====== Source data ======

(** X15.  Writing URLs to a file, one per line and each followed by a
    line feed, and giving the file to [main] makes it check exactly these
    URLs in this order, provided that they are no more than a call can
    take arguments and that each URL holds something other than white
    space, holds no line feed and does not end in a carriage return. *)
Theorem urls_file_round_trip (maxArguments : nat) (path : jsstring)
    (urls : list jsstring) (fs : FileSystem) :
  urls <> [] ->
  (List.length urls <= maxArguments)%nat ->
  Forall (fun u => nonBlank u = true /\ ~ In 10%N u
                   /\ forall l', u <> l' ++ [13%N]) urls ->
  fs path = File (urlsFileOf urls) ->
  split_lines (urlsFileOf urls) = urls ++ [[]]
  /\ main maxArguments [path] fs = Normal (CheckSites urls).
Proof.
  intros Hne Hlen Hall Hfs.
  assert (Hsplit : split_lines (urlsFileOf urls) = urls ++ [[]]).
  { apply (Lines_functional (urlsFileOf urls)); [apply split_lines_Lines|].
    apply Lines_urlsFileOf. eapply Forall_impl; [|exact Hall]. cbn. tauto. }
  split; [exact Hsplit|].
  assert (Hfilter : filter nonBlank (split_lines (urlsFileOf urls)) = urls).
  { rewrite Hsplit, filter_app. cbn [filter]. change (nonBlank []) with false.
    cbn iota. rewrite app_nil_r.
    clear -Hall. induction Hall as [|u urls (Hu & _) _ IH]; [reflexivity|].
    cbn [filter]. now rewrite Hu, IH. }
  assert (Hres : resolveUrls maxArguments [path] fs = Normal urls).
  { rewrite (resolveUrls_file maxArguments path (urlsFileOf urls) fs Hfs), Hfilter.
    destruct (pushSpread_cases maxArguments [] urls) as [[_ H] | [Hlt _]];
      [exact H | lia]. }
  unfold main. rewrite Hres. cbn [bind]. destruct urls; [contradiction | reflexivity].
Qed.

Lemma urls_file_round_trip_witness :
  main sampleLimit [lit "list.txt"]
       (fun p => File (urlsFileOf [lit "https://a.example"; lit " https://b.example "]))
  = Normal (CheckSites [lit "https://a.example"; lit " https://b.example "]).
Proof.
  apply (urls_file_round_trip sampleLimit (lit "list.txt")
           [lit "https://a.example"; lit " https://b.example "]
           (fun p => File (urlsFileOf [lit "https://a.example"; lit " https://b.example "]))).
  - discriminate.
  - apply Nat.leb_le. vm_compute. reflexivity.
  - repeat constructor; try (vm_compute; reflexivity);
      try (intros H; vm_compute in H; intuition discriminate);
      intros l' E; apply (f_equal (@rev N)) in E; rewrite rev_app_distr in E;
      vm_compute in E; discriminate E.
  - reflexivity.
Defined.

End MainMore.

(* ================================================================== *)
(** ** [checkTLS] and the loop of [main] *)
(* ================================================================== *)

Import Driver.

Section DriverFacts.

(** X16.  The message reported for a failed URL never holds the error code
    "net::ERR_HTTP2_PROTOCOL_ERROR": an error message that holds it is
    replaced by the fixed advice, and every other message is reported
    as it is. *)
Theorem errorMessage_hides_http2_code (message : jsstring) :
  (substring http2Marker message -> errorMessage message = http2Advice)
  /\ (~ substring http2Marker message -> errorMessage message = message)
  /\ ~ substring http2Marker (errorMessage message).
Proof.
  unfold errorMessage. destruct (includes message http2Marker) eqn:E.
  - apply includes_true_iff in E as E'. repeat split; try tauto.
    apply includes_false_iff. vm_compute. reflexivity.
  - apply includes_false_iff in E as E'. repeat split; tauto.
Qed.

======

#### What the task asks:
Word for word, output the records that appear above.

#### Task answer:
(** X15.  Writing URLs to a file, one per line and each followed by a
    line feed, and giving the file to [main] makes it check exactly these
    URLs in this order, provided that they are no more than a call can
    take arguments and that each URL holds something other than white
    space, holds no line feed and does not end in a carriage return. *)
Theorem urls_file_round_trip (maxArguments : nat) (path : jsstring)
    (urls : list jsstring) (fs : FileSystem) :
  urls <> [] ->
  (List.length urls <= maxArguments)%nat ->
  Forall (fun u => nonBlank u = true /\ ~ In 10%N u
                   /\ forall l', u <> l' ++ [13%N]) urls ->
  fs path = File (urlsFileOf urls) ->
  split_lines (urlsFileOf urls) = urls ++ [[]]
  /\ main maxArguments [path] fs = Normal (CheckSites urls).
Proof.
  intros Hne Hlen Hall Hfs.
  assert (Hsplit : split_lines (urlsFileOf urls) = urls ++ [[]]).
  { apply (Lines_functional (urlsFileOf urls)); [apply split_lines_Lines|].
    apply Lines_urlsFileOf. eapply Forall_impl; [|exact Hall]. cbn. tauto. }
  split; [exact Hsplit|].
  assert (Hfilter : filter nonBlank (split_lines (urlsFileOf urls)) = urls).
  { rewrite Hsplit, filter_app. cbn [filter]. change (nonBlank []) with false.
    cbn iota. rewrite app_nil_r.
    clear -Hall. induction Hall as [|u urls (Hu & _) _ IH]; [reflexivity|].
    cbn [filter]. now rewrite Hu, IH. }
  assert (Hres : resolveUrls maxArguments [path] fs = Normal urls).
  { rewrite (resolveUrls_file maxArguments path (urlsFileOf urls) fs Hfs), Hfilter.
    destruct (pushSpread_cases maxArguments [] urls) as [[_ H] | [Hlt _]];
      [exact H | lia]. }
  unfold main. rewrite Hres. cbn [bind]. destruct urls; [contradiction | reflexivity].
Qed.

Lemma urls_file_round_trip_witness :
  main sampleLimit [lit "list.txt"]
       (fun p => File (urlsFileOf [lit "https://a.example"; lit " https://b.example "]))
  = Normal (CheckSites [lit "https://a.example"; lit " https://b.example "]).
Proof.
  apply (urls_file_round_trip sampleLimit (lit "list.txt")
           [lit "https://a.example"; lit " https://b.example "]
           (fun p => File (urlsFileOf [lit "https://a.example"; lit " https://b.example "]))).
  - discriminate.
  - apply Nat.leb_le. vm_compute. reflexivity.
  - repeat constructor; try (vm_compute; reflexivity);
      try (intros H; vm_compute in H; intuition discriminate);
      intros l' E; apply (f_equal (@rev N)) in E; rewrite rev_app_distr in E;
      vm_compute in E; discriminate E.
  - reflexivity.
Defined.

End MainMore.

(* ================================================================== *)
(** ** [checkTLS] and the loop of [main] *)
(* ================================================================== *)

Import Driver.

Section DriverFacts.

(** X16.  The message reported for a failed URL never holds the error code
    "net::ERR_HTTP2_PROTOCOL_ERROR": an error message that holds it is
    replaced by the fixed advice, and every other message is reported
    as it is. *)
Theorem errorMessage_hides_http2_code (message : jsstring) :
  (substring http2Marker message -> errorMessage message = http2Advice)
  /\ (~ substring http2Marker message -> errorMessage message = message)
  /\ ~ substring http2Marker (errorMessage message).
Proof.
  unfold errorMessage. destruct (includes message http2Marker) eqn:E.
  - apply includes_true_iff in E as E'. repeat split; try tauto.
    apply includes_false_iff. vm_compute. reflexivity.
  - apply includes_false_iff in E as E'. repeat split; tauto.
Qed.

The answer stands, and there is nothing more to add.